Quando dunque avviene l’incontro tra le funzioni che la marca svolge per l’azienda e le funzioni che svolge per il consumatore nel mercato di riferimento dell’azienda, la marca crea valore e si ha brand equity. Questo termine nasce in occasione delle grandi acquisizioni avvenute alla fine degli anni Ottanta: fu il periodo della corsa all’acquisto di grosse società, o divisioni delle stesse con brand noti.

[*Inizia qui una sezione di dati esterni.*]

(* src/internal/api/workloads.go:971-1062 handleRollbackWorkloadDefault *)
Definition handleRollbackWorkloadDefault (workloadID : string) : AM response :=
  if negb (ae_opamp e) then respondError 503 "OpAMP server not available"
  else
    wl ← aq e (fun d f => GetWorkload d f workloadID);
    match wl with
    | Err err => aret (not_loaded err (mkResponse 404 "workload not found" "")
                         (mkResponse 500 "failed to load workload" ""))
    | Ok wl =>
        match rollback_refused wl with
        | Some r => aret r
        | None =>
            no_push_running workloadID (
              excl ← exclude_hash wl;
              match excl with
              | Err _ => respondError 500 "failed to resolve current config"
              | Ok excl =>
                  target ← rollback_target_stmt workloadID excl;
                  match target with
                  | Err _ => respondError 500 "failed to resolve rollback target"
                  | Ok None => respondCode 409 "no rollback target" "no_rollback_target"
                  | Ok (Some target) =>
                      if wc_Content (rt_Config target) =s ""
                      then respondCode 410 "config content is no longer available" "config_content_unavailable"
                      else
                        result ← validate_for e (wc_Content (rt_Config target)) wl;
                        if negb (rs_Valid result) then respondError 400 "configuration failed validation"
                        else push_target workloadID excl target
                  end
              end)
        end
    end.

(** ** Archiving and deletion *)

(* src/internal/api/archivehandler.go:15-38 handleArchiveWorkload *)
Definition handleArchiveWorkload (id : string) : AM response :=
  wl ← aq e (fun d f => GetWorkload d f id);
  match wl with
  | Err err => aret (not_loaded err (mkResponse 404 "workload not found" "")
                       (mkResponse 500 "failed to load workload" ""))
  | Ok wl =>
      if wl_Status wl <>s "disconnected"
      then respondCode 409 "only disconnected workloads can be archived" "workload_not_disconnected"
      else
        t ← anow e;
        err ← ax e (fun d f => ArchiveWorkload d f id t);
        match err with
        | Some _ => respondError 500 "failed to archive workload"
        | None => emitAudit e sideEffectApplied "workload.archive" "workload" id (DText "") (respondOK 204)
        end
  end.

(** The deletion of a workload cascades to its approval requests. *)
Definition delete_workload_stmt (id : string) : AM (option string) :=
  others e;;
  fl ← next_fault;
  fun a =>
    let (d', err) := DeleteWorkload (sv_db (ap_server a)) fl id in
    let gone := match fl with IoOk => true | IoFail executed => executed end in
    (set_approvals (if gone then filter (fun kv => ar_WorkloadID kv.2 <> id) (ap_approvals a)
                    else ap_approvals a)
       (set_server (set_db (fun _ => d') (ap_server a)) a), err).

(* src/internal/api/workloads.go:1215-1225 handleDeleteWorkload *)
Definition handleDeleteWorkload (id : string) : AM response :=
  err ← delete_workload_stmt id;
  match err with
  | Some _ => respondError 500 "failed to delete workload"
  | None => emitAudit e sideEffectApplied "workload.delete" "workload" id (DText "") (respondOK 204)
  end.

(** The page size of the event list: a number between 1 and 500, otherwise 100. *)
(* src/internal/api/workloads.go:259-282 handleListWorkloadEvents *)
Definition handleListWorkloadEvents (id limitParam : string) (since : Time) : AM (result (list WorkloadEvent)) :=
  let limit :=
    if limitParam =s "" then 100%Z
    else let '(n, ok) := Atoi limitParam in
         if ok && Z.ltb 0 n && Z.leb n 500 then n else 100%Z in
  aq e (fun d f => ListWorkloadEvents d f id limit since).

(** [strings.Replace(s, old, new, 1)] for a non-empty [old]. *)
Fixpoint replace_first (s old new : string) : string :=
  if HasPrefix s old then new +:+ drop_str (String.length old) s
  else match s with EmptyString => "" | String c r => String c (replace_first r old new) end.

(** Redirects keep to the host: the decoded path must start with one slash. *)
(* src/internal/api/workloads.go:1231-1248 redirectAgentsToWorkloads *)
Definition redirectAgentsToWorkloads (path requestURI : string) : response + string :=
  if negb (HasPrefix path "/") || HasPrefix path "//" || HasPrefix path (bytes [47; 92]%N)
  then inl (mkResponse 400 "invalid path" "")
  else inr (replace_first requestURI "/api/agents" "/api/workloads").
(** C6: The plan's verdict is reliable. Built while no other request runs, whatever fails
    on the way, a plan speaks of the stored workload, of a validation of the draft for it
    and of a policy evaluation of the draft for it, and it allows the push exactly when
    the draft is not empty, the workload is a connected collector that accepts remote
    configuration, the validation succeeded and the policy does not block. *)
Theorem plan_allows_push_iff w body a plan (Hq : quiet e) :
  (buildConfigApplicationPlan w body a).2 = Ok plan ->
  exists row v,
    d_workloads (sv_db (ap_server a)) !! w = Some row /\ validated e body (read_workload row) v /\
    judged e body (read_workload row) (pl_Policy plan) /\ pl_ConfigHash plan = sha256_hex body /\
    (pl_CanPush plan = true <->
     body <> "" /\ wl_Type row = "collector" /\ wl_AcceptsRemoteConfig row = true /\
     workloadIsConnected row = true /\ rs_Valid v = true /\
     ev_Decision (pl_Policy plan) <> PolicyDecisionBlock) /\
    (pl_CanPush plan = true <-> pl_HardFailures plan = []).
Proof.
  change ((buildConfigApplicationPlan w body a).2 = Ok plan -> ?G)
    with (wp (buildConfigApplicationPlan w body) (fun r _ => r = Ok plan -> G) a).
  unfold buildConfigApplicationPlan. apply wp_bind, (wp_aq_quiet e). intros fl a1 K1.
  destruct (GetWorkload _ fl w) as [wl|err] eqn:Ew; [|by apply wp_ret].
  assert (exists row, d_workloads (sv_db (ap_server a)) !! w = Some row /\ wl = read_workload row) as (row & Hrow & ->).
  { unfold GetWorkload in Ew. destruct fl; [|done]. destruct (_ !! w) as [row|]; [|done]. injection Ew as <-. eauto. }
  apply wp_bind. unfold buildConfigApplicationPlanTarget. apply wp_bind, (wp_validate e). intros v a2 K2 Hv.
  apply wp_bind, wp_frame; [apply (frame_active e)|]. intros active a3 K3. apply wp_ret.
  apply wp_bind, (wp_policy e). intros policy a4 K4 Hj.
  apply wp_bind, wp_frame; [apply (frame_active e)|]. intros active' a5 K5. apply wp_ret.
  intros [= <-]. exists row, v. split; [done|]. split; [done|]. split; [done|]. split; [done|].
  split; [exact (assemble_can_push w body (read_workload row) v active policy active')|]. unfold assemble. cbn [pl_CanPush pl_HardFailures].
  by match goal with |- (match ?l with _ => _ end = true) <-> _ => destruct l end.
Qed.

End Handlers.

(** ** A run *)

#[local] Existing Instance byte_tables.
#[local] Existing Instance microseconds.
#[local] Existing Instance one_host.
#[local] Existing Instance no_format.
#[local] Existing Instance Approvals.two_docs.
#[local] Existing Instance OtelDiff.plain_urls.
#[local] Existing Instance DiffEngine.no_floats.

Definition sample_plan : result Plan :=
  (buildConfigApplicationPlan (Approvals.alone None) "w" "good" Approvals.sample_api).2.

Lemma plan_allows_push_iff_witness :
  exists plan row v, sample_plan = Ok plan /\ pl_CanPush plan = true /\
    validated (Approvals.alone None) "good" (read_workload row) v /\ rs_Valid v = true.
Proof.
  destruct sample_plan as [plan|err] eqn:Ep; [|exfalso; revert Ep; vm_compute; discriminate].
  destruct (plan_allows_push_iff (Approvals.alone None) "w" "good" Approvals.sample_api plan
    (Approvals.alone_quiet None) Ep) as (row & v & _ & Hv & _ & _ & Hiff & _).
  exists plan, row, v. split; [done|].
  assert (pl_CanPush plan = true) as Hc by (revert Ep; vm_compute; intros [= <-]; reflexivity).
  split; [exact Hc|]. split; [exact Hv|]. by apply Hiff.
Defined.

End ConfigPlan.
(* ===== verification/GuidedRollback.v ===== *)
(** * Guided rollback (internal/api/rollback_guided.go, internal/api/workloads.go)

    The preview of a rollback, the rollback to a chosen revision and the polling
    of its outcome. The preview and the rollback check the same things in two
    places; the theorems relate them. *)

From S2P Require Import Prelude GoString Models PushStatus Registry Grace Sha256 OpampTokens.
From S2P Require Import Validator Yaml ConfigPolicy Access Store PushHistory OpampServer Api.
From S2P Require Import ApiLogic Approvals WorkloadApi.
Import Registry Sha256 Validator Yaml ConfigPolicy Access Store.Store PushHistory OpampServer Api
  ApiLogic WorkloadApi.

Module GuidedRollback.

Definition rollbackTimeoutSeconds : Z := 30.

(* src/internal/api/rollback_guided.go:25-29 rollbackRequestRef *)
Record rollbackRequestRef := mkRef { rr_WorkloadID : string; rr_TargetHash : string; rr_StartedAt : Time }.

(* src/internal/api/rollback_guided.go:31-38 rollbackFinding *)
Record rollbackFinding := mkFinding {
  rf_Code : string; rf_Severity : string; rf_Message : string; rf_Path : string; rf_Blocking : bool;
  rf_Source : string
}.

(** The component and type names shown with it depend on the text of the config;
    they are computed apart ([WorkloadReads]). *)
(* src/internal/api/rollback_guided.go:40-47 unavailableComponentWarning *)
Record unavailableComponentWarning := mkUnavailable {
  uc_Category : string; uc_Path : string; uc_Available : list string; uc_Blocking : bool
}.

A partire da questo periodo l’attenzione degli studiosi di finanza e marketing si è spostata dal concetto di marca, quale strumento da utilizzare nelle politiche di prodotto e di comunicazione, al concetto più ampio di brand equity, intesa come risorsa da gestire per accrescere il patrimonio aziendale.
Numerose sono le definizioni di brand equity offerte dalla letteratura: la più generale è quella di Farquahar17, ripresa successivamente da Srivastava e Shocker18, secondo i quali la brand equity è il valore finanziario incrementale di un prodotto dovuto al brand.
Aaker19 definisce la brand equity come una risorsa strategica costituita da «un insieme di attività e passività legate al marchio, che accrescono o diminuiscono il valore di un prodotto o servizio per un’impresa e/o per i clienti di quell’impresa»: i fattori determinanti la brand equity sono quindi le risorse e le capacità dell’organizzazione.
Il termine brand equity ha assunto nel tempo un doppio significato:
• consumer-based brand equity. Dopo i lavori di Aaker e Keller gli studiosi di marketing hanno continuato a occuparsi molto di brand equity, intesa però nel senso di consumer-based brand equity, come definita da Keller: «l’effetto differenziale che la concorrenza del brand determina sulla risposta del consumatore al marketing del brand». Le misurazioni della brand equity in questo filone di studi si basano su:
- la percezione che del brand hanno i consumatori;
- il comportamento dei consumatori conseguente a cambiamenti del marketing mix con cui i prodotti branded vengono presentati sul mercato.
• Valore finanziario della brand equity o financial brand equity. Dal punto di vista degli studi di finanza, i primi tentativi seri di stimare il valore del brand furono quelli di Farquahar20 (1989) e Lipman21 (1989). Negli anni Novanta ci si rende conto che il brand va assumendo un valore sempre crescente, ma si diffonde anche la sensazione che i brand stessi non vengono gestiti bene. I responsabili del marketing avvertono che nei sistemi di misurazione del brand più diffusi, viene posta troppa enfasi ai risultati di breve.
Tale forzata propensione a ottenere risultati di breve termine infatti, spesso distoglie il management dall’intraprendere investimenti sul brand, per natura non di breve periodo. Per questo motivo vengono spesso privilegiate attività di promozione che facilitano il temporaneo aumento delle vendite, migliorando i dati di profitto trimestrali, ma minando le potenzialità di generazione del valore della marca. Secondo Aaker una delle ragioni per cui le aziende adottano sistemi di misurazione del valore del brand che si concentrano sul breve termine è da ricercarsi nell’obbligo per le società quotate di rendere pubblici i dati finanziari trimestralmente.
Oggi nella prassi aziendale il termine brand equity non viene quasi mai utilizzato per fare riferimento al valore monetario di un brand, ma per indicare un concetto più
vicino a quello di potenzialità del brand o di semplice forza del brand. Il termine brand equity viene infatti utilizzato per significare un concetto che è più vicino a quello di brand awareness e che comunque non ha sicuramente nulla a che fare con il valore finanziario del brand.